Alberto entró al Instituto de La Salle, que quedaba cerca. Cuando llovía, el hermano Gastón lo llevaba a la casa bajo su paraguas.

Mamá siempre me llevaba con ella cuando salía. Íbamos muy elegantes, tanto ella como yo, porque así era la moda: sombrero, sobretodo, guantes y cartera. Hacíamos las compras en la Calle Real, comíamos milhojas con Kumis en donde Paulina Gracia, visitábamos a Tita y a sus amigas las Rubio, las Rizo, a los Vanegas, a su hermano Manuel, a Elvira y a Eduardito. Las Pérez nos visitaban con frecuencia. Me entretenían con la baraja española y me enseñaron a jugar burro, caída rapada y tute.

Con frecuencia nos encontrábamos en la Calle Real con "la loca Margarita", que ha sido muy famosa en las crónicas bogotanas. Siempre vestía de rojo con un gorrito del mismo color y usaba anillos en todos los dedos. Gritaba su lema "¡viva el partido liberal y abajo los godos!" Se ponía furiosa cuando alguien vivaba a los godos, por llevarle la contraria. Se decía que ella pertenecía a una familia distinguida y que había perdido la razón cuando en medio de tanta violencia política, su esposo había sido asesinado.
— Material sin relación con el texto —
(** * lyrintha: log clustering, frequency dictionaries and the dictionary codec

    A shallow embedding of the four Python programs of the repository

      - [sort_log_by_edit_distance.py]  (edit distance, batch clustering)
      - [word_frequency_dict.py]        (word frequency dictionary)
      - [create_longest_match_dict_with_stats.py] (substring dictionary)
      - [dict_coder.py]                 (vocabulary and id codec)

    followed by the properties their specification states about them
    and by further properties of the same functions.

    Conventions of the embedding.
      - A Python [str] is a [list ascii]; a character is a code point
        below 256, so that the character classes of Python (whitespace,
        digits, printable characters, case) are the Latin-1 part of the
        Unicode tables Python uses.
      - A Python [int] is a [Z].
      - A [dict] is a [gmap], a [set] is a [gset].
      - A text file is its content, a [str]; reading it line by line is
        [Py.file_lines].
      - An exception that the source lets escape (or answers with
        [sys.exit(1)]) is the result [None].
      - [int] refuses a numeral of more digits than the interpreter
        allows. The ids that [encode] writes are within the limit, and
        the codec of [DictCoder] reads them with [Py.int_of_str];
        [DecodeLimited] is [decode] on any text, for every limit. *)

From Stdlib Require Import ZArith List Ascii String Lia Permutation Sorted.
From stdpp Require Import gmap strings list sorting.

Abbreviation str := (list ascii).

(** A string literal of the source. *)
Definition lit (s : string) : str := list_ascii_of_string s.

(** ** Python built-ins used by the programs *)

Module Py.

Definition ord (c : ascii) : Z := Z.of_N (N_of_ascii c).

Definition between (lo hi : Z) (c : ascii) : bool :=
  ((lo <=? ord c) && (ord c <=? hi))%Z.

(** [str.isspace] on one character: TAB..CR, FS..US, space, NEL, NBSP. *)
Definition isspace (c : ascii) : bool :=
  between 9 13 c || between 28 32 c || between 133 133 c || between 160 160 c.

(** [str.lstrip()], [str.rstrip()], [str.strip()]. *)
Fixpoint lstrip (s : str) : str :=
  match s with
  | c :: s' => if isspace c then lstrip s' else s
  | [] => []
  end.

Definition rstrip (s : str) : str := rev (lstrip (rev s)).

Definition strip (s : str) : str := rstrip (lstrip s).

(** Maximal runs of characters satisfying [p], left to right: this is
    [str.split()] for the non-blank characters and [re.findall] of a
    pattern [[class]+] for the characters of the class. [cur] holds the
    current run, last character first. *)
Fixpoint runs_go (p : ascii → bool) (cur : str) (s : str) : list str :=
  match s with
  | [] => match cur with [] => [] | _ => [rev cur] end
  | c :: s' =>
      if p c then runs_go p (c :: cur) s'
      else match cur with
           | [] => runs_go p [] s'
           | _ => rev cur :: runs_go p [] s'
           end
  end.

Definition runs (p : ascii → bool) (s : str) : list str := runs_go p [] s.

(** [str.split()] without a separator. *)
Definition split (s : str) : list str := runs (λ c, negb (isspace c)) s.

(** [str.split(sep)] with a one-character separator. *)
Fixpoint split_on (sep : ascii) (s : str) : list str :=
  match s with
  | [] => [[]]
  | c :: s' =>
      if decide (c = sep) then [] :: split_on sep s'
      else match split_on sep s' with
           | w :: ws => (c :: w) :: ws
           | [] => [[c]]
           end
  end.

(** [sep.join(ws)]. *)
Fixpoint join (sep : str) (ws : list str) : str :=
  match ws with
  | [] => []
  | [w] => w
  | w :: ws' => w ++ sep ++ join sep ws'
  end.

(** [s.endswith(suffix)]. *)
Definition endswith (s suffix : str) : bool :=
  bool_decide (drop (length s - length suffix) s = suffix).

(** [s[:-n]] for a positive [n]. *)
Definition drop_last (n : nat) (s : str) : str := take (length s - n) s.

(** [s[start:end]] for [0 <= start <= end]. *)
Definition slice (s : str) (start end_ : nat) : str :=
  take (end_ - start) (drop start s).

(** [str.lower()]: the upper-case letters below 256 are A..Z, and
    U+00C0..U+00DE without the multiplication sign U+00D7. *)
Definition lower_char (c : ascii) : ascii :=
  if between 65 90 c || (between 192 222 c && negb (between 215 215 c))
  then ascii_of_N (N_of_ascii c + 32) else c.

Definition lower (s : str) : str := map lower_char s.

(** [str(n)] for an integer. [digits_go] writes the decimal digits of a
    non-negative [n] in front of [acc]; a number has no more decimal digits
    than binary ones, which bounds the recursion. *)
Definition digit_char (d : Z) : ascii := ascii_of_N (Z.to_N (48 + d)).

Fixpoint digits_go (fuel : nat) (n : Z) (acc : str) : str :=
  match fuel with
  | O => acc
  | S fuel' =>
      let acc' := digit_char (n mod 10) :: acc in
      if (n / 10 =? 0)%Z then acc' else digits_go fuel' (n / 10) acc'
  end.

Definition str_of_nonneg (n : Z) : str :=
  digits_go (S (Z.to_nat (Z.log2 n))) n [].

Definition str_of_int (n : Z) : str :=
  if (n <? 0)%Z then "-"%char :: str_of_nonneg (- n) else str_of_nonneg n.

(** [int(s)]: surrounding whitespace, an optional sign, decimal digits
    with single underscores between digits. [None] is [ValueError]. *)
Definition digit_val (c : ascii) : option Z :=
  if between 48 57 c then Some (ord c - 48)%Z else None.

Fixpoint parse_digits (acc : Z) (after_digit : bool) (s : str) : option Z :=
  match s with
  | [] => if after_digit then Some acc else None
  | c :: s' =>
      if decide (c = "_"%char)
      then (if after_digit then parse_digits acc false s' else None)
      else match digit_val c with
           | Some d => parse_digits (10 * acc + d) true s'
           | None => None
           end
  end.

Definition int_of_str (s : str) : option Z :=
  match strip s with
  | c :: r =>
      if decide (c = "+"%char) then parse_digits 0 false r
      else if decide (c = "-"%char) then Z.opp <$> parse_digits 0 false r
      else parse_digits 0 false (c :: r)
  | [] => None
  end.

(** [int] also refuses, with [ValueError], a numeral of more digits than
    the interpreter allows: [sys.get_int_max_str_digits()], which is 4300
    unless configured, [0] for no limit, and never between 1 and 639.
    Every decimal digit of the numeral counts, leading zeros too; the
    sign, the underscores and the surrounding whitespace do not. So
    [int_of_str] is [int] on the numerals within the limit, and
    [int_of_str_limited] is [int]. *)
Definition digit_count (s : str) : nat :=
  length (filter (λ c, between 48 57 c = true) s).

Definition int_of_str_limited (max_str_digits : nat) (s : str) : option Z :=
  if decide (0 < max_str_digits < digit_count s) then None
  else int_of_str s.

Definition default_max_str_digits : nat := 4300.

(** Reading a text file: universal newlines turn CR LF and CR into LF. *)
Definition LF : ascii := ascii_of_N 10.
Definition CR : ascii := ascii_of_N 13.

Fixpoint universal_newlines (s : str) : str :=
  match s with
  | [] => []
  | c :: s' =>
      if decide (c = CR) then
        match s' with
        | c' :: _ => if decide (c' = LF) then universal_newlines s'
                     else LF :: universal_newlines s'
        | [] => [LF]
        end
      else c :: universal_newlines s'
  end.

(** The lines of a content, each with its newline; [cur] holds the
    current line, last character first. *)
Fixpoint lines_go (cur : str) (s : str) : list str :=
  match s with
  | [] => match cur with [] => [] | _ => [rev cur] end
  | c :: s' =>
      if decide (c = LF) then rev (c :: cur) :: lines_go [] s'
      else lines_go (c :: cur) s'
  end.

(** [for line in f] on a file opened in text mode. *)
Definition file_lines (content : str) : list str :=
  lines_go [] (universal_newlines content).

(** [for line in f] on a file opened in binary mode: LF only. *)
Definition file_lines_binary (content : str) : list str :=
  lines_go [] content.

(** [sorted(l, key=key)] and [l.sort(key=key)]: a stable sort that compares
    keys with [<]. An element is inserted in front of the first element
    whose key is not smaller than its own. *)
Section Sorted.
Context {A K : Type} (key : A → K) (ltb : K → K → bool).

Fixpoint insert_stable (x : A) (l : list A) : list A :=
  match l with
  | [] => [x]
  | y :: l' =>
      if ltb (key y) (key x) then y :: insert_stable x l'
      else x :: y :: l'
  end.

Definition sorted (l : list A) : list A := foldr insert_stable [] l.
End Sorted.

(** [<] on strings: lexicographic on code points. *)
Fixpoint str_ltb (a b : str) : bool :=
  match a, b with
  | _, [] => false
  | [], _ :: _ => true
  | x :: a', y :: b' =>
      if (ord x <? ord y)%Z then true
      else if (ord y <? ord x)%Z then false
      else str_ltb a' b'
  end.

End Py.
También veíamos al "bobo del tranvía", con su uniforme de soldadito de plomo persiguiendo los tranvías, tanto los abiertos como los cerrado que se llamaban "nemesias", porque los había traído don Nemesio Camacho, personaje prestante y adinerado, dueño de la hacienda en donde se construyó posteriormente el estado de El Campín. Años más tarde, siendo presidente Eduardo Santos, se trajeron otros tranvías cerrados, más modernos, a los que se les pintó el techo de plateado y se llamaron " las lorencitas", por la esposa del presidente, doña Lorencita Villegas, dama muy elegante que lucía el cabello platinado.

El conde de Cuchicute se paseaba por la Calle Real con su traje azul oscuro, capa española y cubilete.
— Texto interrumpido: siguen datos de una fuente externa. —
(** [v.get(key, default)]: only a [dict] has the method. *)
Definition py_get (v : json) (key : string) (default : json) : res json :=
  match v with
  | JDict d => Ok (dict_get key default d)
  | _ => Raise AttributeError
  end.

(** [x in l] for a list [l] *)
Definition list_contains (x : json) (l : list json) : bool :=
  existsb (py_eq x) l.

(** [l.index(x)] for a list [l] that holds [x]: the first position. *)
Fixpoint list_index (x : json) (l : list json) : nat :=
  match l with
  | [] => 0
  | y :: l' => if py_eq y x then 0 else S (list_index x l')
  end.

(** [x in container] *)
Definition py_in (x container : json) : res bool :=
  match container with
  | JList l => Ok (list_contains x l)
  | JStr s =>
      match x with
      | JStr t => Ok (str_contains t s)
      | _ => Raise TypeError
      end
  | JDict d =>
      match x with
      | JList _ | JDict _ => Raise TypeError      (* unhashable *)
      | JStr k => Ok (dict_has k d)
      | _ => Ok false
      end
  | _ => Raise TypeError
  end.

(** [container.index(x)], called when [x in container] held. *)
Definition py_index (x container : json) : res nat :=
  match container with
  | JList l => Ok (list_index x l)
  | JStr s =>
      match x with
      | JStr t => Ok (Z.to_nat (str_find s t 0))
      | _ => Raise TypeError
      end
  | _ => Raise AttributeError
  end.

(** ** Text extractor: [extract_text_from_pdf] (lines 100-111) *)

(** What [pdfplumber] makes of a document handle: opening it raises or gives
    the pages, and [page.extract_text()] raises or gives [None] or a text. *)
Definition pdf_page : Type := res (option string).
Definition pdf_document : Type := res (list pdf_page).

Definition MAX_TEXT : Z := 8000.

(** Lines 104-107: the loop over the pages, [text] being the accumulator. *)
Fixpoint read_pages (pages : list pdf_page) (text : string) : res string :=
  match pages with
  | [] => Ok text
  | page :: rest =>
      page_text ← page;
      read_pages rest
        (match page_text with
         | Some t => if str_truthy t then text +:+ (t +:+ NL) else text
         | None => text
         end)
  end.

Definition extract_text_from_pdf (pdf_file : pdf_document) : string :=
  match (pages ← pdf_file;
         text ← read_pages pages EmptyString;
         mret (str_slice text 0 MAX_TEXT)) with
  | Ok text => text
  | Raise _ => EmptyString       (* except Exception: st.error(...) *)
  end.

(** ** Session state and the page *)

(** An entry of the history log (lines 245-250). *)
Record attempt : Type := Attempt {
  a_type : string;
  a_topic : string;
  a_score : string;
  a_time : string;
}.

(** [st.session_state]. The keys the program builds are
    [f"{key_prefix}_user_answers"], [f"{key_prefix}_submitted"] and
    ["quiz_history"]; no two of them can be equal, so the state is kept as
    one map per suffix, keyed by [key_prefix]. *)
Record session_state : Type := Session {
  user_answers : gmap string (list json);
  submitted : gmap string bool;
  quiz_history : list attempt;
}.

(** What the page shows, one constructor per Streamlit call of the source,
    carrying the values the call interpolates. *)
Inductive ui_event : Type :=
  | st_error (msg : string)
  | st_warning (msg : string)
  | st_info (msg : string)
  | show_heading (i : nat) (difficulty : json)        (* line 215 *)
  | show_question (question : json)                   (* line 216 *)
  | show_radio (key : string) (options : list json) (index : nat)
  | st_divider
  | show_correct (i : nat)                            (* line 259 *)
  | show_incorrect (i : nat) (correct_ans : json)     (* line 262 *)
  | show_explanation (explanation : json)             (* line 263 *)
  | show_score (correct_count total : nat)            (* line 266 *)
  | st_balloons
  | show_history_line (score type topic : string).    (* line 278 *)

(** What the user and the clock contribute to one run of the script: the
    option picked in each radio widget (by widget key, if the user picked
    one), the button pressed, and [datetime.now().strftime("%H:%M")]. *)
Record ui_input : Type := UiInput {
  radio_pick : string → option nat;
  button_pressed : string → bool;
  clock : string;
}.

(** [st.radio("", options, key=key, index=index)]: the option the user
    picked, the one at [index] when the widget was not touched. *)
Definition st_radio (ui : ui_input) (key : string) (options : list json)
    (index : nat) : json :=
  match radio_pick ui key ≫= (options !!.) with
  | Some picked => picked
  | None => default JNull (options !! index)
  end.

(** ** A run of [display_interactive_quiz]: state and exceptions *)

(** The part of the state one call works on: the [user_answers] list of the
    instance (the list object itself is shared with the session, so what is
    written before an exception stays written), its [submitted] entry, the
    history log and the page. *)
Record run : Type := Run {
  answers : list json;
  is_submitted : option bool;
  history : list attempt;
  screen : list ui_event;
}.

Definition M (A : Type) : Type := run → res A * run.

#[global] Instance M_ret : MRet M := λ A a r, (Ok a, r).
#[global] Instance M_bind : MBind M := λ A B k m r,
  match m r with
  | (Ok a, r') => k a r'
  | (Raise e, r') => (Raise e, r')
  end.

Definition lift {A} (x : res A) : M A := λ r, (x, r).
Definition emit (e : ui_event) : M unit := λ r,
  (Ok (), Run (answers r) (is_submitted r) (history r) (screen r ++ [e])).

(** [user_answers[i]] *)
Definition get_answer (i : nat) : M json := λ r,
  match answers r !! i with
  | Some a => (Ok a, r)
  | None => (Raise IndexError, r)
  end.

(** [user_answers[i] = v] *)
Definition set_answer (i : nat) (v : json) : M unit := λ r,
  if decide (i < length (answers r))%nat
  then (Ok (), Run (<[i:=v]> (answers r)) (is_submitted r) (history r) (screen r))
  else (Raise IndexError, r).

Definition set_submitted (b : bool) : M unit := λ r,
  (Ok (), Run (answers r) (Some b) (history r) (screen r)).

(** [st.session_state.quiz_history.append(a)] *)
Definition history_append (a : attempt) (h : list attempt) : list attempt :=
  h ++ [a].

Definition append_history (a : attempt) : M unit := λ r,
  (Ok (), Run (answers r) (is_submitted r) (history_append a (history r)) (screen r)).

(** [for i, x in enumerate(l, i): body(i, x)] *)
Fixpoint for_each {A} (body : nat → A → M unit) (i : nat) (l : list A) : M unit :=
  match l with
  | [] => mret ()
  | x :: l' => body i x;; for_each body (S i) l'
  end.

(** ** Quiz session: [display_interactive_quiz] (lines 200-268) *)

Definition TF_OPTIONS : list json := [JStr "True"; JStr "False"].

(** A call of [st.radio]: the widget is shown and its value returned.
    Streamlit's treatment of options that are not a list is not modelled. *)
Definition radio (ui : ui_input) (key : string) (options : json) (index : nat)
  : M json :=
  match options with
  | JList l => emit (show_radio key l index);; mret (st_radio ui key l index)
  | _ => lift (Raise Unmodelled)
  end.

(** Line 218: [f"{key_prefix}_q{i}"] *)
Definition unique_key (key_prefix : string) (i : nat) : string :=
  key_prefix +:+ "_q" +:+ pretty i.

(** Lines 215-232: the body of the rendering loop, for [1 <= i] (the loop
    counts from 1, and [user_answers[i-1]] is the slot of question [i]). *)
Definition render_question (ui : ui_input) (key_prefix : string)
    (i : nat) (q : json) : M unit :=
  difficulty ← lift (py_get q "difficulty" (JStr "N/A"));
  emit (show_heading i difficulty);;
  question ← lift (py_get q "question" (JStr "N/A"));
  emit (show_question question);;
  let unique_key := unique_key key_prefix i in
  options ← lift (py_get q "options" (JList []));
  type ← lift (py_get q "type" JNull);
  is_mcq ← (if py_eq type (JStr "MCQ")
            then n ← lift (py_len options); mret (n =? 4)%nat
            else mret false);
  (if is_mcq : bool then
     current ← get_answer (i - 1);
     found ← lift (py_in current options);
     index ← (if found : bool
              then k ← lift (py_index current options); mret (Some k)
              else mret None);
     selected ← radio ui unique_key options (default 0%nat index);
     set_answer (i - 1) selected
   else
     type ← lift (py_get q "type" JNull);
     if py_eq type (JStr "True/False") then
       stored ← get_answer (i - 1);
       let current :=
         if list_contains stored TF_OPTIONS then stored else JStr "True" in
       selected ← radio ui unique_key (JList TF_OPTIONS)
                    (if py_eq current (JStr "True") then 0 else 1)%nat;
       set_answer (i - 1) selected
     else mret ());;
  emit st_divider.

(** Lines 237-242: the scoring loop at submission. *)
Fixpoint count_correct (i : nat) (questions : list json) (correct_count : nat)
  : M nat :=
  match questions with
  | [] => mret correct_count
  | q :: rest =>
      user_ans ← get_answer (i - 1);
      correct_ans ← lift (py_get q "answer" (JStr ""));
      count_correct (S i) rest
        (if py_eq user_ans correct_ans then S correct_count else correct_count)
  end.

(** Lines 253-264: the feedback loop of a submitted quiz. *)
Fixpoint show_feedback (i : nat) (questions : list json) (correct_count : nat)
  : M nat :=
  match questions with
  | [] => mret correct_count
  | q :: rest =>
      user_ans ← get_answer (i - 1);
      correct_ans ← lift (py_get q "answer" (JStr ""));
      let is_correct := py_eq user_ans correct_ans in
      (if is_correct then emit (show_correct i)
       else emit (show_incorrect i correct_ans));;
      explanation ← lift (py_get q "explanation" (JStr "N/A"));
      emit (show_explanation explanation);;
      emit st_divider;;
      show_feedback (S i) rest
        (if is_correct then S correct_count else correct_count)
  end.

(** [f"{correct_count}/{len(questions)}"] *)
Definition score_str (correct_count total : nat) : string :=
  pretty correct_count +:+ "/" +:+ pretty total.

(** Lines 234-250: the submit button and what pressing it does. *)
Definition on_submit (ui : ui_input) (questions : json) (qs : list json)
    (key_prefix topic quiz_type : string) : M unit :=
  if button_pressed ui (key_prefix +:+ "_submit") then
    set_submitted true;;
    correct_count ← count_correct 1 qs 0;
    total ← lift (py_len questions);
    append_history
      (Attempt quiz_type topic (score_str correct_count total) (clock ui))
  else mret ().

(** Lines 252-268: the feedback of a submitted quiz. *)
Definition show_results (questions : json) (qs : list json) : M unit :=
  r ← (λ r, (Ok r, r));
  if default false (is_submitted r) then
    correct_count ← show_feedback 1 qs 0;
    total ← lift (py_len questions);
    emit (show_score correct_count total);;
    if (correct_count =? total)%nat then emit st_balloons else mret ()
  else mret ().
Fue una temporada tranquila y muy agradable. Tuvimos el primer radio y nos divertían las propagandas, en especial la del chocolate Corona. La pasaban por la tarde, justo a la hora de las onces y ese era el llamado para tomarnos el chocolate con pandeyucas, almojábanas y queso.

Otra de las novedades era el cine. Íbamos a ver las películas de Laurel y Hardy, ( el gordo y el flaco), las de Shirley Temple, las de Diana Durbin, las de Micky Rooney y las de Tarzán con Jhony Weismuller, naturalmente en blanco y negro.
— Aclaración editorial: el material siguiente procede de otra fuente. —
(** ** The stages of a pass *)

Lemma load_cache_quiet self w o w' :
  _load_metadata_cache self w = (o, w') -> quiet nowhere w w'.
Proof.
  unfold _load_metadata_cache, bind, get, try_except, json_load.
  destruct (Os.path_exists w (metadata_cache_file self)).
  2:{ intros H. injection H as <- <-. apply quiet_refl. }
  destruct (Os.isdir w _).
  { cbn. intros H. injection H as <- <-. apply quiet_refl. }
  destruct (negb (Os.isfile w _)).
  { cbn. intros H. injection H as <- <-. apply quiet_refl. }
  destruct (cache_data w); cbn; intros H; injection H as <- <-;
    first [apply quiet_refl | apply quiet_add_log].
Qed.

Lemma reconcile_spec self current cached w o w' :
  reconcile self current cached w = (o, w') ->
  quiet nowhere w w'
  /\ (forall to_process to_remove, o = Ok (to_process, to_remove) ->
        (forall j, j ∈ to_process ->
           exists x, x ∈ pairs current /\ target_of j = pair_target self x)
        /\ (forall p, p ∈ to_remove <->
              is_existing_media self w' p
              /\ ~ exists x, x ∈ pairs current /\ p = pair_target self x)
        /\ (forall x, x ∈ pairs current ->
              tree w' !! Os.norm_dir (pair_folder self x) = Some Directory)).
Proof.
  unfold reconcile. intros H. unfold bind at 1 in H.
  destruct (find_updates self cached (pairs current) w) as [[tp|e] w1] eqn:H1;
    apply find_updates_spec in H1 as (Hq1 & Hok1).
  2:{ injection H as <- <-. split; [exact Hq1|]. intros ? ? E. discriminate. }
  unfold bind at 1 in H.
  destruct (find_current_files self (pairs current) w1) as [[cf|e] w2] eqn:H2;
    apply find_current_files_spec in H2 as (Hq2 & Hok2).
  2:{ injection H as <- <-. split; [eapply quiet_trans; eassumption|].
      intros ? ? E. discriminate. }
  destruct (find_existing_files_spec self w2) as (ex & Hex & Hmem).
  unfold bind at 1 in H. rewrite Hex in H. unfold ret in H.
  injection H as <- <-.
  split; [eapply quiet_trans; eassumption|].
  intros tp' tr' E. injection E as <- <-.
  destruct (Hok1 tp eq_refl) as [Htargets Hdirs]. split; [exact Htargets|].
  split.
  - intros p. rewrite elem_of_difference, Hmem, (Hok2 cf eq_refl p). tauto.
  - intros x Hx. destruct Hq2 as (_ & _ & Hkeep). apply Hkeep, Hdirs, Hx.
Qed.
Los domingos, después de la Misa en alguna de las iglesias del centro, íbamos al parque de La Independencia para oír la retreta, ejecutada por bandas que interpretaban generalmente pasillos, bambucos, valses y trozos de zarzuela, constituyendo así un verdadero espectáculo cívico y cultural. Luego , nos llevaban al carrusel que era el único en ese tiempo y que durante muchos años proporcionó alegría a los niños bogotanos. Pero esa vida apacible y grata no podía durar mucho tiempo.